Cepinskas G., Rui, T., and Kvietys, P. R. (2001). Neutrophil-endothelial cell interactions during the development of tolerance to ischemia/reper-fusion in isolated cells. Acta Physiol. Scand. 173, 23-33.
Dawn, B., and Bolli, R. (2002). Role of nitric oxide in myocardial preconditioning. Ann. N. Y. Acad. Sci. 962, 18-41. Hoshida, S., Yamashita, N., Otsu, K., and Hori, M. (2002). The importance of manganese superoxide dismutase in delayed preconditioning: Involvement of reactive oxygen species and cytokines. Cardiovasc. Res. 55, 495-505.
Marber, M. S. (2000). Ischemic preconditioning in isolated cells. Circ. Res. 86, 926-931.
Dr. Tao Rui received his M.D. in 1986 from Nanjing Medical University and his M.Sc. in 1992 from Shanghai Medical University, P.R. China. Currently, he is a postdoctoral researcher at Lawson Health Research Institute, London, Ontario, Canada. His research interests include myocyte oxidative stress, ischemia-reperfusion, and delayed preconditioning.
Dr. Gediminas Cepinskas received his D.V.M. in 1984 from the Lithuanian Academy of Veterinary Sciences. He is a Scientist at Vascular Cell Biology/Inflammation Program at Lawson Health Research Institute, London, Ontario, Canada. His research is focused on the molecular mechanisms of inflammation. In particular, leukocyte-endothelial cell interactions, mechanisms of ischemia-reperfusion tolerance, and cell signaling are the prime subjects of his research.
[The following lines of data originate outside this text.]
(* ===== verification/Notify.v ===== *)
(** * Notifications

    Models [src/orchestrator/domain/analysis/notifications.ts]
    ([NotificationService]) and [safeFetch] of
    [infrastructure/system/network.ts].  [notify] and [sendTest] iterate over
    the array of webhooks and await at every element, while webhooks are added
    (to the same array) and deleted (which replaces the array): arrays are
    objects in a heap, and a loop holds an array and an index.  The resolver
    is asked anew for every element, and [fetch] follows redirects, so a step
    carries the answers of the resolver and of the servers.  The parser of URLs
    and the text of a payload are parameters. *)

From S2P Require Import Prelude JsString Net.
Open Scope Z_scope.

Module Notify.
Import JsString Net.

Inductive Kind := slack | discord | generic.

Record WebhookConfig := mkWebhook { w_id : jsstr; name : jsstr; url : jsstr; kind : Kind; enabled : bool }.

Record Event := mkEvent { e_type : jsstr; e_message : jsstr; e_data : option jsstr }.

(** An array is a number; [current] is [this.webhooks]; [store] is the KV
    entry; [loops] are the calls of [notify] under way. *)
Record Service := mkService {
  arrays : list (list WebhookConfig); current : nat; store : option (list WebhookConfig);
  loops : list (nat * nat * Event) }.

Definition new (stored : option (list WebhookConfig)) : Service := mkService [[]] 0 stored [].

Inductive Body := Text (field : string) (text : jsstr) | Whole (e : Event).

Inductive effect :=
| EFetch (url host ip : jsstr) (body : Body)     (* the request of [safeFetch] *)
| EFollow (url : jsstr).                         (* a redirect that [fetch] follows *)

Definition arrayAt (s : Service) (a : nat) : list WebhookConfig := default [] (arrays s !! a).
Definition webhooks (s : Service) : list WebhookConfig := arrayAt s (current s).

Section notify.
Context (parseUrl : jsstr -> option URL).

(** What the resolver answers during one step, and where the server of a URL
    redirects to, if it does. *)
Record Dns := mkDns {
  dnsA : jsstr -> option (list jsstr); dnsAAAA : jsstr -> option (list jsstr); redirect : jsstr -> option jsstr }.

Definition validate (d : Dns) (u : jsstr) : Reason + jsstr := validateWebhookUrlAsync parseUrl (dnsA d) (dnsAAAA d) u.

(** [loadWebhooks] puts the stored array in place of the current one. *)
Definition loadWebhooks (s : Service) : Service :=
  match store s with
  | Some l => mkService (arrays s ++ [l]) (length (arrays s)) (store s) (loops s)
  | None => s
  end.

(** [saves] says whether the write to the store succeeds. *)
Definition saveWebhooks (saves : bool) (s : Service) : Service :=
  if saves then mkService (arrays s) (current s) (Some (webhooks s)) (loops s) else s.

Definition addWebhook (d : Dns) (saves : bool) (w : WebhookConfig) (s : Service) : Service * bool :=
  match validate d (url w) with
  | inl _ => (s, false)
  | inr _ =>
      (saveWebhooks saves (mkService (alter (fun l => l ++ [w]) (current s) (arrays s)) (current s) (store s) (loops s)), saves)
  end.

Definition deleteWebhook (saves : bool) (id : jsstr) (s : Service) : Service * bool :=
  let kept := List.filter (fun w => negb (bool_decide (w_id w = id))) (webhooks s) in
  let s' := mkService (arrays s ++ [kept]) (length (arrays s)) (store s) (loops s) in
  if (length kept =? length (webhooks s))%nat then (s', false) else (saveWebhooks saves s', true).

(** ** Sending *)

Definition bodyOf (w : WebhookConfig) (e : Event) : Body :=
  let data := default (js "{}") (e_data e) in
  match kind w with
  | slack => Text "text" (js "*[" ++ e_type e ++ js "]* " ++ e_message e ++ [10] ++ js "```" ++ data ++ js "```")
  | discord => Text "content" (js "**[" ++ e_type e ++ js "]** " ++ e_message e ++ [10] ++ js "```json" ++ [10] ++ data ++ [10] ++ js "```")
  | generic => Whole e
  end.

(** The redirects that [fetch] follows, at most twenty. *)
Fixpoint follow (n : nat) (d : Dns) (u : jsstr) : list effect :=
  match n, redirect d u with S n, Some v => EFollow v :: follow n d v | _, _ => [] end.

(** [safeFetch]: the request goes to the address, under the original host;
    [redirect] is not among the options of [fetch], so redirects are followed. *)
Definition safeFetch (d : Dns) (u ip : jsstr) (b : Body) : list effect :=
  match parseUrl u with
  | Some parsed => EFetch u (hostname parsed) (if includes ip (js ":") then js "[" ++ ip ++ js "]" else ip) b :: follow 20 d u
  | None => []
  end.

(** [dispatch], also the body of the loop of [notify]. *)
Definition dispatch (d : Dns) (w : WebhookConfig) (e : Event) : list effect :=
  match validate d (url w) with inr ((_ :: _) as ip) => safeFetch d (url w) ip (bodyOf w e) | _ => [] end.

Definition alarming (t : jsstr) : bool :=
  bool_decide (t = js "CRITICAL") || bool_decide (t = js "LEDGER_TAMPER") || startsWith t (js "DRIFT").

Definition notify (e : Event) (s : Service) : Service :=
  if alarming (e_type e) then mkService (arrays s) (current s) (store s) (loops s ++ [(current s, 0%nat, e)]) else s.

(** The next element of a loop; a loop at the end of its array is over. *)
Definition next (d : Dns) (k : nat) (s : Service) : Service * list effect :=
  match loops s !! k with
  | None => (s, [])
  | Some (a, i, e) =>
      match arrayAt s a !! i with
      | None => (mkService (arrays s) (current s) (store s) (delete k (loops s)), [])
      | Some w => (mkService (arrays s) (current s) (store s) (<[k := (a, S i, e)]> (loops s)),
                   if enabled w then dispatch d w e else [])
      end
  end.

Definition TEST (sentAt : jsstr) : Event :=
  mkEvent (js "TEST") (js "Counter-Terrorist test notification. No action required.") (Some sentAt).

(** [sendTest] on the webhooks present, with a verdict for each. *)
Definition sendTest (dns : nat -> Dns) (delivers : nat -> bool) (sentAt : jsstr) (s : Service) : list (jsstr * bool) * list effect :=
  (imap (fun i w => (name w, enabled w && delivers i && match dispatch (dns i) w (TEST sentAt) with [] => false | _ => true end)) (webhooks s),
   mjoin (imap (fun i w => if enabled w then dispatch (dns i) w (TEST sentAt) else []) (webhooks s))).

Inductive input :=
| ILoad
| IAdd (d : Dns) (saves : bool) (w : WebhookConfig)
| IDelete (saves : bool) (id : jsstr)
| INotify (e : Event)
| INext (d : Dns) (k : nat)
| ITest (dns : nat -> Dns) (delivers : nat -> bool) (sentAt : jsstr).

Definition step (s : Service) (i : input) : Service * list effect :=
  match i with
  | ILoad => (loadWebhooks s, [])
  | IAdd d saves w => ((addWebhook d saves w s).1, [])
  | IDelete saves id => ((deleteWebhook saves id s).1, [])
  | INotify e => (notify e s, [])
  | INext d k => next d k s
  | ITest dns delivers sentAt => (s, (sendTest dns delivers sentAt s).2)
  end.

Fixpoint run (s : Service) (ins : list input) : Service * list effect :=
  match ins with
  | [] => (s, [])
  | i :: ins => let '(s, es) := step s i in let '(s, es') := run s ins in (s, es ++ es')
  end.

(** ** Where requests go *)

(** The answers of the resolver during a step. *)
Definition asked (i : input) (d : Dns) : Prop :=
  match i with INext d' _ => d = d' | ITest dns _ _ => exists k, d = dns k | _ => False end.

(** The request was checked against these answers: the host of its URL is an
    https host, and the address is that host or the first of answers none of
    which [isPrivateIp] knows.  A redirect is only known to come from a server
    that answered. *)
Definition vetted (d : Dns) (e : effect) : Prop :=
  match e with
  | EFetch u host ip _ => exists parsed ip', parseUrl u = Some parsed /\ host = hostname parsed /\ protocol parsed = js "https:" /\
      ip = (if includes ip' (js ":") then js "[" ++ ip' ++ js "]" else ip') /\
      ((ip' = hostname parsed /\ isPrivateIp (toLowerCase ip') = false) \/
       (let ips := default [] (dnsA d (hostname parsed)) ++ default [] (dnsAAAA d (hostname parsed)) in
        head ips = Some ip' /\ Forall (fun r => isPrivateIp r = false) ips))
  | EFollow v => exists u, redirect d u = Some v
  end.

Lemma follow_vetted n d u x : x ∈ follow n d u -> vetted d x.
Proof.
  revert u. induction n as [|n IH]; intros u; cbn [follow]; [by intros ?%elem_of_nil|].
  destruct (redirect d u) as [v|] eqn:E; [|by intros ?%elem_of_nil]. intros [->|Hx]%elem_of_cons; [by exists u|by eapply IH].
Qed.

Lemma dispatch_vetted d w e x : x ∈ dispatch d w e -> vetted d x.
Proof.
  unfold dispatch, validate. destruct (validateWebhookUrlAsync _ _ _ _) as [|ip] eqn:E; [by intros ?%elem_of_nil|].
  destruct ip as [|c ip]; [by intros ?%elem_of_nil|]. pose proof (webhook_pinned_public _ _ _ _ _ E) as (u & Hu & Hp & Hip & _).
  unfold safeFetch. rewrite Hu. intros [->|Hx]%elem_of_cons; [|by eapply follow_vetted]. exists u, (c :: ip). split_and!; try done.
Qed.

Lemma step_hooks_vetted s i x : x ∈ (step s i).2 -> exists d, asked i d /\ vetted d x.
Proof.
  destruct i as [| | | |d k|dns delivers sentAt]; simpl; try (by intros ?%elem_of_nil).
  - unfold next. destruct (loops s !! k) as [[[a j] e]|]; [|by intros ?%elem_of_nil]. destruct (arrayAt s a !! j) as [w|]; [|by intros ?%elem_of_nil].
    simpl. destruct (enabled w); [|by intros ?%elem_of_nil]. intros Hx. exists d. split; [done|]. by eapply dispatch_vetted.
  - intros (l & Hx & Hl)%list_elem_of_join. apply elem_of_lookup_imap in Hl as (i & w & -> & Hw).
    destruct (enabled w); [|by apply elem_of_nil in Hx]. exists (dns i). split; [by exists i|]. by eapply dispatch_vetted.
Qed.

(** A change of the resolver's answers between adding a webhook and using it
    gains nothing: in any interleaving of changes to the webhooks and of
    notifications, every request that [safeFetch] addresses goes over https
    to the address that was checked at that moment, and none of the answers
    given then was one that [isPrivateIp] refuses.  Every other request is a
    redirect of a server that answered, about which nothing was checked. *)
Theorem requests_pinned ins : forall s x, x ∈ (run s ins).2 -> exists i d, i ∈ ins /\ asked i d /\ vetted d x.
Proof.
  induction ins as [|i ins IH]; intros s x; simpl; [by intros ?%elem_of_nil|]. pose proof (step_hooks_vetted s i x) as Hs.
  destruct (step s i) as [s1 es]. specialize (IH s1 x). destruct (run s1 ins) as [s2 es']. simpl in *.
  intros [Hx|Hx]%elem_of_app; [destruct (Hs Hx) as (d & Hd); exists i, d; set_solver|]. destruct (IH Hx) as (j & d & Hj & Hd). exists j, d. set_solver.
Qed.

(** A redirect leaves the checks behind: the server of an accepted webhook can
    send the notification's request anywhere, an address of the local network
    included. *)
Theorem redirect_escapes d w e s k a i ip v : loops s !! k = Some (a, i, e) -> arrayAt s a !! i = Some w -> enabled w = true ->
  validate d (url w) = inr ip -> ip <> [] -> redirect d (url w) = Some v -> EFollow v ∈ (next d k s).2.
Proof.
  intros Hk Ha He Hv Hne Hr. unfold next. rewrite Hk, Ha. cbn [snd]. rewrite He. unfold dispatch. rewrite Hv. destruct ip as [|c ip]; [done|].
  pose proof (webhook_pinned_public _ _ _ _ _ Hv) as (u & Hu & _). unfold safeFetch. rewrite Hu.
  apply elem_of_cons. right. assert (follow 20 d (url w) = EFollow v :: follow 19 d v) as -> by (cbn [follow]; by rewrite Hr). by left.
Qed.

(** ** The store *)

Lemma load_new l : webhooks (loadWebhooks (new (Some l))) = l.
Proof. done. Qed.

(** The webhooks survive a restart: when the write succeeds, what a service
    that starts on the store has is what the changed service had. *)
Theorem webhooks_survive_restart s d w id : (current s < length (arrays s))%nat ->
  (forall ip, validate d (url w) = inr ip -> webhooks (loadWebhooks (new (store (addWebhook d true w s).1))) = webhooks s ++ [w]) /\
  ((exists v, v ∈ webhooks s /\ w_id v = id) ->
     webhooks (loadWebhooks (new (store (deleteWebhook true id s).1))) = List.filter (fun v => negb (bool_decide (w_id v = id))) (webhooks s)).
Proof.
  intros Hc. split.
  - intros ip Hip. unfold addWebhook. rewrite Hip. cbn [fst saveWebhooks store]. rewrite load_new.
    unfold webhooks, arrayAt. cbn [current arrays]. destruct (lookup_lt_is_Some_2 _ _ Hc) as [l Hl]. by rewrite list_lookup_alter_eq, Hl.
  - intros (v & Hv & Hid). unfold deleteWebhook. set (kept := List.filter _ _).
    assert (length kept < length (webhooks s))%nat as Hlt.
    { apply list_elem_of_split in Hv as (l1 & l2 & E). unfold kept. rewrite E, List.filter_app, !length_app. simpl.
      rewrite bool_decide_true by done. simpl. pose proof (List.filter_length_le (fun v => negb (bool_decide (w_id v = id))) l1).
      pose proof (List.filter_length_le (fun v => negb (bool_decide (w_id v = id))) l2). lia. }
    rewrite (proj2 (Nat.eqb_neq _ _)) by lia. cbn [fst saveWebhooks store]. rewrite load_new.
    unfold webhooks at 1, arrayAt. cbn [current arrays]. rewrite lookup_app_r by lia. by rewrite Nat.sub_diag.
Qed.
End notify.

(** ** A rebinding host *)

Definition public0 : Dns := mkDns (fun _ => Some [js "203.0.113.7"]) (fun _ => None) (fun u => if bool_decide (u = js "https://hooks.example.org") then Some (js "http://10.0.0.5/") else None).
Definition private0 : Dns := mkDns (fun _ => Some [js "10.0.0.5"]) (fun _ => None) (fun _ => None).
Definition hook0 : WebhookConfig := mkWebhook (js "1") (js "ops") (js "https://hooks.example.org") generic true.
Definition alarm0 : Event := mkEvent (js "CRITICAL") (js "m") None.
Definition session0 : list input := [IAdd public0 true hook0; INotify alarm0; INext private0 0; INotify alarm0; INext public0 1].

Lemma requests_pinned_witness : exists x, head (run parse0 (new None) session0).2 = Some x /\ exists i d, i ∈ session0 /\ asked i d /\ vetted parse0 d x.
Proof.
  destruct (run parse0 (new None) session0).2 as [|x l] eqn:E; [by vm_compute in E|].
  exists x. split; [reflexivity|]. apply (requests_pinned parse0 session0 (new None)). rewrite E. left.
Defined.

Lemma redirect_escapes_witness : EFollow (js "http://10.0.0.5/") ∈
  (next parse0 public0 0 (run parse0 (new None) [IAdd public0 true hook0; INotify alarm0]).1).2.
Proof.
  apply (redirect_escapes parse0 public0 hook0 alarm0 _ 0 0 0 (js "203.0.113.7")); first [vm_compute; reflexivity|discriminate].
Defined.

Lemma webhooks_survive_restart_witness : webhooks (loadWebhooks (new (store (addWebhook parse0 public0 true hook0 (new None)).1))) = [hook0].
Proof. apply (webhooks_survive_restart parse0 (new None) public0 hook0 [] ltac:(simpl; lia)) with (ip := js "203.0.113.7"). reflexivity. Defined.
End Notify.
Dr. Peter R. Kvietys received his Ph.D. in physiology in 1979 from Michigan State University. His research interests include inflammation and ischemia-reperfusion. Dr. Kvietys is a member of the Vascular Cell Biology/Inflammation Program at Lawson Health Research Institute, London, Ontario, Canada, and a Fellow of the Cardiovascular Section of American Physiological Society.
Was this article helpful?
Discover secrets, myths, truths, lies and strategies for dealing effectively with cholesterol, now and forever! Uncover techniques, remedies and alternative for lowering your cholesterol quickly and significantly in just ONE MONTH! Find insights into the screenings, meanings and numbers involved in lowering cholesterol and the implications, consideration it has for your lifestyle and future!